Nem todos os jogos são de imaginação, porque as crianças mais novas, com menos de 18 meses aproximadamente, também jogam e ainda não são capazes de imaginar com desembaraço; seus jogos são sensoriais e motores. Porém, a partir do momento em que adquirem maturidade para se servir da imaginação, esta passa a acompanhar os jogos e até a orientá-los. A partir dessa idade a imaginação orienta os jogos e se alimenta deles. O jogo faz a criança imaginar mais que qualquer outra atividade. Tanto é assim que o jogo mais típico da criança é o jogo de faz-de-conta. Com poucos anos de vida a criança será capaz, inclusive, de jogar apenas com a imaginação, sem necessidade de realizar qualquer ação motora. Porém, o mais comum é que os jogos da criança sejam uma bela sincronia entre imaginação e gestos.
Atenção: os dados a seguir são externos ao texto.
Lemma world_members (P : ExecutionPath → Prop) l by_scope bs mp index scopes it :
  (∀ p, of_iteration l.(loop_scope) index p → P p) →
  keeps (obs_world lease P) (run_members env invoke lease l by_scope bs mp index scopes it).
Proof.
  intros HP. revert it. induction scopes as [|scope scopes IH]; intros it; simpl; [world|].
  world. destruct (Dict.get _ _) as [i|]; [|world]. cbv zeta.
  destruct (negb _); [world|]. destruct (it_failed it); [world|].
  world; [by apply world_execute, HP; eexists|].
  destruct a2.1; world.
Qed.
Lemma world_iterations (P : ExecutionPath → Prop) l by_scope bs mp outer indices previous executed :
  (∀ p, of_loop l.(loop_scope) p → P p) →
  keeps (obs_world lease P) (run_iterations env invoke lease l by_scope bs mp outer indices previous executed).
Proof.
  intros HP. revert previous executed. induction indices as [|index indices IH]; intros previous executed; simpl.
  { cbv zeta. world. by destruct executed; world. }
  world; [apply world_members; intros p ?%of_iteration_loop; auto|].
  destruct a2 as [[]|it]; [world|]. destruct (it_failed it); [world|].
  destruct (_loop_decision _ _) as [d|e]; world; [by destruct (it_restored_only it); world|].
  destruct (negb d); [world|by apply IH]. by destruct (it_executed it); world.
Qed.
Lemma world_loop (P : ExecutionPath → Prop) l by_scope bs outer :
  (∀ p, of_loop l.(loop_scope) p → P p) →
  keeps (obs_world lease P) (_execute_loop env invoke lease l by_scope bs outer).
Proof.
  intros HP. unfold _execute_loop. world.
  by apply world_iterations.
Qed.
(** The paths of one unit. *)
Definition footprint (u : _Unit N) (p : ExecutionPath) : Prop :=
  match u.(unit_instance), u.(unit_loop) with
  | Some _, _ => p = mkPath u.(unit_scope) []
  | None, Some l => of_loop l.(loop_scope) p
  | None, None => False
  end.
Lemma world_unit (P : ExecutionPath → Prop) by_scope bs producers st u :
  (∀ p, footprint u p → P p) →
  keeps (obs_world lease P) (run_unit env invoke lease by_scope bs producers st u).
Proof.
  intros HP. unfold footprint in HP. unfold run_unit. destruct st as [vs status]. world.
  destruct (negb _); [destruct (unit_instance u); world|].
  destruct (unit_instance u) as [i|]; [|destruct (unit_loop u) as [l|]; [|world]].
  - world; [by apply world_execute, HP|]. destruct a1.1; world.
  - apply world_bind; [by apply world_loop|intros; world].
Qed.

(** ** What a clean execution leaves *)
Definition ready (s : store) : Prop := good s ∧ mine lease s.
Lemma ready_steps s s' : rtc jstep s s' → ready s → ready s'.
Proof. intros H [Hg Hm]. split; [by eapply good_steps|by eapply mine_steps]. Qed.
Lemma obs_use {A} P (m : W A) w r w' :
  keeps (obs_world lease P) m → m w = (r, w') →
  obs lease P w.(w_out).(o_store) w'.(w_out).(o_store) ∧ (clean w' → clean w).
Proof. intros H E. specialize (H w). rewrite E in H. exact H. Qed.
Lemma index_map (is_ : list (_Instance A)) : index_instances (f <$> is_) = map_values f (index_instances is_).
Proof.
  unfold index_instances. rewrite <-of_pairs_map. f_equal. unfold map_values.
  rewrite <-!list_fmap_compose. apply list_fmap_ext. intros _ i _. simpl. by rewrite Hscope.
Qed.
Lemma node_inputs_map i vs bs : _node_inputs (f i) vs bs = _node_inputs i vs bs.
Proof.
  unfold _node_inputs. rewrite Hdef. generalize (@nil (string * json)).
  induction (def_inputs (in_definition i)) as [|p ports IH]; intros d; [done|]. simpl.
  unfold input_address. rewrite Hscope. destruct (Dict.get _ bs) as [b|].
  - destruct (_collect _ _ _); simpl; [apply IH|done].
  - case_decide; [apply IH|done].
Qed.
Lemma publish_map i outputs vs : _publish_atomic_outputs (f i) outputs vs = _publish_atomic_outputs i outputs vs.
Proof.
  unfold _publish_atomic_outputs. rewrite Hdef. revert vs.
  induction (def_outputs (in_definition i)) as [|p ports IH]; intros vs; [done|]. simpl.
  unfold _atomic_output_address. rewrite Hscope. destruct (Dict.get _ outputs); [|done].
  destruct (json_again j); simpl; [apply IH|done].
Qed.
Lemma restore_map i c vs bs :
  _restore_checked_checkpoint (f i) c vs bs = _restore_checked_checkpoint i c vs bs.
Proof.
  unfold _restore_checked_checkpoint, contradicts. rewrite node_inputs_map.
  destruct (_node_inputs i vs bs); [|done]. cbn. rewrite Hversion. case_match; [done|]. apply publish_map.
Qed.
Lemma restore_prefix_map by_scope bs row vs :
  restore_prefix (map_values f by_scope) bs row vs = restore_prefix by_scope bs row vs.
Proof.
  revert vs. induction row as [|[scope [c|]] row IH]; intros vs; try done. simpl.
  unfold member. rewrite get_map. destruct (Dict.get _ by_scope); [|done]. simpl. rewrite restore_map.
  destruct (_restore_checked_checkpoint _ _ _ _); [apply IH|done].
Qed.
Lemma inspect_map l by_scope bs outer rt index completed previous matrix :
  inspect_matrix l (map_values f by_scope) bs outer rt index completed previous matrix
  = inspect_matrix l by_scope bs outer rt index completed previous matrix.
Proof.
  revert index completed previous. induction matrix as [|row later IH]; intros; [done|]. simpl.
  case_match; [done|]. case_match; [done|].
  destruct (negb (forallb id (present row))).
  - case_match; [done|]. destruct (_seed_loop_iteration _ _ _ _); [|done]. cbn. by rewrite restore_prefix_map.
  - destruct (_seed_loop_iteration _ _ _ _); [|done]. cbn. rewrite restore_prefix_map.
    destruct (restore_prefix _ _ _ _); [|done]. cbn. destruct (_loop_decision _ _) as [[|]|]; [|done..].
    simpl. apply IH.
Qed.
Lemma materialize_unit_map run by_scope bs vs u s :
  materialize_unit run (map_values f by_scope) bs vs (map_unit u) s = materialize_unit run by_scope bs vs u s.
Proof.
  unfold materialize_unit, map_unit. simpl. destruct (unit_instance u) as [i|]; simpl.
  - unfold ebind. destruct (checkpoint _ _ s) as [[[c|]|] s']; try done. unfold lift. by rewrite restore_map.
  - destruct (unit_loop u) as [l|]; [|done]. unfold _inspect_loop_history, ebind.
    destruct (loop_matrix run l s) as [[matrix|] s']; [|done]. unfold lift. by rewrite inspect_map.
Qed.
Lemma materialize_map m (is_ : list (_Instance A)) run inputs s : _materialize m (f <$> is_) run inputs s = _materialize m is_ run inputs s.
Proof.
  unfold _materialize. cbv zeta. rewrite plan_map, index_map. unfold ebind at 1 3. unfold lift at 1 3.
  destruct (plan m is_) as [ordered|e]; [|done]. simpl. unfold ebind at 1 3. unfold lift at 1 3.
  destruct (input_values _ _) as [start|e]; [|done]. unfold ebind.
  assert (∀ vs s, efold (materialize_unit run (map_values f (index_instances is_)) (connection_index m)) vs
      (map_unit <$> ordered) s
    = efold (materialize_unit run (index_instances is_) (connection_index m)) vs ordered s) as ->; [|done].
  induction ordered as [|u us IH]; intros vs s'; [done|]. simpl. unfold ebind. rewrite materialize_unit_map.
  destruct (materialize_unit _ _ _ _ _ _) as [[vs'|] s1]; [apply IH|done].
Qed.
End erase.

(** ** What the registry activates is what its snapshot holds *)
Definition activated {N} (bound : string → Digest → BoundVersion N) (snapshot : RegistrySnapshot)
    (rs : list ComponentResolution) : Prop :=
  Forall (λ r, let b := bound r.(res_component) r.(resolved_version) in
    snapshot_get snapshot r.(res_component) r.(resolved_version) = Some b.(bound_stored) ∧
    b.(composite) = match b.(bound_stored).(definition).(body) with CGraph _ => true | CPython _ => false end) rs.
Definition erase {N M} (i : _Instance N) : _Instance M :=
  mkInstance i.(in_scope) i.(in_component) i.(in_version) i.(in_definition) None.
Lemma instances_materialized {N M} (bound : string → Digest → BoundVersion N) snapshot rs is_ :
  activated bound snapshot rs → _instances bound rs = Ok is_ →
  _materialization_instances snapshot rs = Ok (erase (M:=M) <$> is_).
Proof.
  intros H. revert is_. induction H as [|r rs [Hs Hc] _ IH]; intros is_ E; simpl in *; [by injection E as <-|].
  rewrite Hs. rewrite Hc in E. destruct (body _).
  - destruct (bound_impl _) as [impl|]; [|done].
    apply result_bind_ok in E as (rest & E & [= <-]). by rewrite (IH _ E).
  - by apply IH.
Qed.

Section durable.
Context {N : Type} (lease : RunLease).
Context (env : nat → store → weather) `{!EnvLaw lease env}.
Context (invoke : _Instance N → ExecutionPath → list (string * json) → Digest → O (list (string * json)))
  `{!InvokeLaws lease invoke}.
Context (reconcile : CapabilityBinding → CapabilityLease → disposition → O unit) `{!ReconcileLaw lease reconcile}.
Context (is_leased : string → bool).
Abbreviation run := (lease.(lease_run)) (only parsing).
(** ** Histories *)
Record host_state := mkHost {
  hs_registry : registry;
  hs_impls : impl_table obj;
  hs_plans : list PlannedRegistration;
}.
Definition new_host : host_state := mkHost new_registry [] [].
Inductive hcall :=
| HRegister (d : ComponentDef) (impl : option obj) (now : string)
| HPlan (d : ComponentDef) (impl : option obj) (now : string)
| HApply (p : nat)
| HPromote (c : string) (v : Digest) (id actor : string) (run : option RunId) (now : string)
| HPromoteInitial (c : string) (v : Digest) (actor now : string)
| HRollback (c actor : string) (expected : option Digest) (now : string)
| HJournal (c : jcall).
Definition with_registry (h : host_state) (s : registry) : host_state := mkHost s h.(hs_impls) h.(hs_plans).
Definition run_hcall (h : host_state) (c : hcall) : host_state :=
  let s := h.(hs_registry) in
  match c with
  | HRegister d impl now =>
      match host_register h.(hs_impls) d impl now s with
      | (Ok (_, impls), s') => mkHost s' impls h.(hs_plans)
      | (Raise _, s') => with_registry h s'
      end
  | HPlan d impl now =>
      match host_plan d impl now s with
      | (Ok p, s') => mkHost s' h.(hs_impls) (h.(hs_plans) ++ [p])
      | (Raise _, s') => with_registry h s'
      end
  | HApply i => match h.(hs_plans) !! i with Some p => with_registry h (apply_registration p s).2 | None => h end
  | HPromote c v id actor run now => with_registry h (promote c v id actor run now s).2
  | HPromoteInitial c v actor now => with_registry h (promote_initial c v actor now s).2
  | HRollback c actor expected now => with_registry h (rollback c actor expected now s).2
  | HJournal c => with_registry h (on_journal (run_jcall c) s).2
  end.
Definition hlawful (c : hcall) : bool := match c with HJournal c => lawful c | _ => true end.
Definition run_hcalls (cs : list hcall) (h : host_state) : host_state := foldl run_hcall h cs.
Definition good_host (h : host_state) : Prop :=
  good_reg h.(hs_registry) ∧ Forall (λ p, coherent p.(planned).(definition)) h.(hs_plans).
Lemma kg_state {A} (m : R A) P s : keeps_good m P → good_reg s → good_reg (m s).2.
Proof. intros Hm Hs. destruct (m s) as [r s'] eqn:E. by eapply Hm. Qed.
Lemma good_host_call h c : hlawful c = true → good_host h → good_host (run_hcall h c).
Proof.
  intros Hl [Hs Hp]. destruct c as [d impl now|d impl now|i|c v id actor run now|c v actor now|c actor expected now|c];
    simpl.
  - destruct (host_register _ d impl now _) as [[[x impls]|e] s'] eqn:E; (split; [by eapply kg_register|done]).
  - destruct (host_plan d impl now _) as [[p|e] s'] eqn:E; destruct (kg_plan d impl now _ _ _ Hs E) as [Hs' Hc];
      (split; [done|]); [|done]. apply Forall_app. split; [done|]. constructor; [by apply Hc|done].
  - destruct (hs_plans h !! i) as [p|] eqn:E; [|by split]. split; [|done].
    eapply kg_state; [apply kg_apply|done]. rewrite Forall_lookup in Hp. by eapply Hp.
  - split; [|done]. eapply kg_state; [apply kg_promote|done].
  - split; [|done]. eapply kg_state; [apply kg_promote_initial|done].
  - split; [|done]. eapply kg_state; [apply kg_rollback|done].
  - split; [|done]. eapply kg_state; [apply kg_journal|done]. intros j r j' E. by eapply jcall_steps.
Qed.
Lemma good_history cs : forallb hlawful cs = true → good_host (run_hcalls cs new_host).
Proof.
  assert (good_host new_host) as H0.
  { split; [split; [apply reg_ok_new|by intros ? ?%elem_of_nil]|constructor]. }
  revert H0. generalize new_host. induction cs as [|c cs IH]; intros h Hh; [done|].
  simpl. intros [Hc Hcs]%andb_true_iff. by apply IH; [apply good_host_call|].
Qed.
As crianças, e todos nós, jogamos movidos por uma espécie de pulsão, uma necessidade vital. O jogo, no ser humano, não é um capricho, uma escolha, mas uma necessidade tão decisiva quanto a alimentação, o abrigo ou o sexo. Restringir a imaginação na criança é restringir suas oportunidades de imaginar, e a imaginação humana é tão decisiva para a espécie que restringir a imaginação no período da infância é diminuir as chances de sobrevivência da espécie humana. Há muito sabemos que os chamados animais superiores também brincam; durante a infância brincam (ou jogam) intensamente. Se observarmos suas brincadeiras, constataremos que seus gestos lembram aqueles usados pelos animais adultos em seus empenhos para manter a vida, ou seja, são jogos de agarrar, morder, perseguir, escapar, saltar, rolar etc. Brincam daquilo que lhes será decisivo para a sobrevivência. Considerando que a natureza não pode ter receitas diferentes para o que é mais fundamental para a manutenção da vida, concluímos que também o ser humano jogará (ou brincará) com aquilo que será decisivo para sua sobrevivência enquanto espécie. Observemos as crianças e veremos que elas brincam, acima de tudo, de realizar gestos e imaginar. Porém, principalmente, de imaginar. O jogo de imaginação é o grande jogo humano, em crianças e em adultos. E por um motivo bastante simples: o que nos torna humanos e nos dá a grande chance de nos mantermos como espécie humana é a imaginação. Trata-se do grande diferencial humano comparativamente às outras espécies. Cada espécie viva tem seu diferencial, que torna sua vida possível no planeta. No caso da espécie humana esse diferencial é a imaginação. Sem imaginação bem desenvolvida não há chances de sobrevivência para a espécie humana. Jogando somos livres para imaginar, mais que em qualquer outra situação. Quando jogamos não há tarefas cobradas de fora do jogo, não há pressões externas, por isso podemos imaginar livremente.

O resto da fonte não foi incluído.